3.         Derzeit sind generalpräventive Erwägungen insoweit zu berücksichtigen, als nach § 46 Abs 3 StGB in der geltenden Fassung zu beurteilen ist, ob es aus besonderen Gründen der Vollstreckung des Strafrestes bedarf, um der Begehung strafbarer Handlungen durch andere entgegenzuwirken. Nach dem Entwurf ist die bedingte Entlassung vor Verbüßung von zwei Drittel einer mehr als fünfjährigen Freiheitsstrafe dann abzulehnen, wenn es im Hinblick auf die Schwere der Tat ausnahmsweise des weiteren Vollzuges der Strafe bedarf, um der Begehung strafbarer Handlungen durch andere entgegenzuwirken. Mit dieser Formulierung setzt sich der Entwurf genau jenen Vorwürfen aus, die schon bisher gegen generalpräventive Erwägungen ins Treffen geführt wurden. Die Schwere der Tat ist nämlich ein wesentlicher Strafzumessungsgrund, der damit die Dauer der Freiheitsstrafe begründet. Die ausschließliche Berücksichtigung der Schwere der Tat bei der Prüfung der Erfordernisse der Generalprävention führt dazu, dass (nur mehr) solche Umstände erörtert werden, die ausschlaggebend für den konkreten Strafausspruch waren. Die von der Rechtsprechung zur Generalprävention entwickelten Argumente bleiben dabei völlig unberücksichtigt. Dies gilt etwa für jene generalpräventiven Überlegungen im Bereich organisierter Suchtmittel- oder Vermögensdelinquenz, die darin bestehen, dass dort die potenziellen Täter den tatsächlichen Strafvollzug durchwegs in ihr Kalkül mit einbeziehen.

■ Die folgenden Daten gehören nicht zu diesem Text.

(** * EndeeSync RAG system: chunking, storage, retrieval and generation

    A shallow embedding of the orchestration core of the repository
    ([src/ingest.py], [src/embed.py], [src/store.py], [src/retrieve.py],
    [src/rag.py], [src/api_handlers.py], [src/config.py], and the health
    check of [api.py]) and the properties the specification states
    about it, followed by further properties read off the code.

    Conventions of the embedding:
    - a Python [str] is a list of characters ([list ascii]); a character
      stands for a code point below 256, with Python's own notion of
      white space on that range;
    - a Python [int] is a [Z]; indices and slices follow Python's rules,
      negative indices included;
    - a Python [float] is a binary64 [float];
    - a [dict] with string keys is a [gmap string pyval];
    - calls that leave the process (embedding model, vector store, LLM
      providers, clock, uuid) append an event to a history and take their
      answer from an environment that may depend on that history;
    - an exception is an error result carrying the exception's type name
      and message; [try]/[except Exception] is [try_catch]. *)

From Stdlib Require Import ZArith List String Ascii Floats DecimalString Lia.
From stdpp Require Import gmap strings list.

Set Warnings "-register-all,-inexact-float".

Local Open Scope Z_scope.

            Zur Aufrechterhaltung einer konsequenten und plausiblen Rechtsprechung wird daher vorgeschlagen, die bisherige Formulierung in § 46 Abs 3 StGB zu belassen, sodass § 46 Abs 2 des Entwurfes zu lauten hat: ... so lange nicht bedingt zu entlassen, als es aus besonderen Gründen ausnahmsweise des weiteren Vollzuges der Strafe bedarf, um der Begehung strafbarer Handlungen durch andere entgegenzuwirken.“

4.         Nach dem neu zu fassenden § 46 Abs 4 StGB ist bei Entscheidungen über die bedingte Entlassung auf den Umstand Bedacht zu nehmen, inwieweit durch den bisherigen Vollzug der Strafe, insbesondere auch durch eine während des Vollzuges begonnene freiwillige Behandlung im Sinne von § 51 Abs 3 eine Änderung der für die Bemessung der Strafe erheblichen Verhältnisse eingetreten ist. Diese Norm steht in einem Spannungsverhältnis zu § 31 a StGB, wonach die Strafe angemessen zu mildern ist, wenn nachträglich Umstände eintreten oder bekannt werden, die zu einer milderen Bemessung der Strafe geführt hätten, ein Vorgehen nach dem § 31 a StGB hat nach § 410 Abs 1 StPO auch von Amts wegen zu erfolgen. Eine Berücksichtigung solcher nachträglich eingetretener Milderungsumstände hat dementsprechend nicht im Rahmen der Entscheidung über die bedingte Entlassung, sondern im Zusammenhang mit einem Beschluss nach § 410 StPO (§ 31 a StGB) zu erfolgen.

 

5.         Grundsätzlich ist ein Anreiz für den verstärkten Einsatz von medizinischen Weisungen als Begleitmaßnahme für die bedingte Entlassung zu begrüßen. Allerdings bleibt der Entwurf eine klare und einfach handhabbare Kostentragungsregelung schuldig. Es stellt sich die Frage, warum § 179 a StVG nicht im Sinne des § 41 SMG in der Fassung des Entwurfs einer Suchtmittelgesetznovelle 2007 umgestaltet wurde.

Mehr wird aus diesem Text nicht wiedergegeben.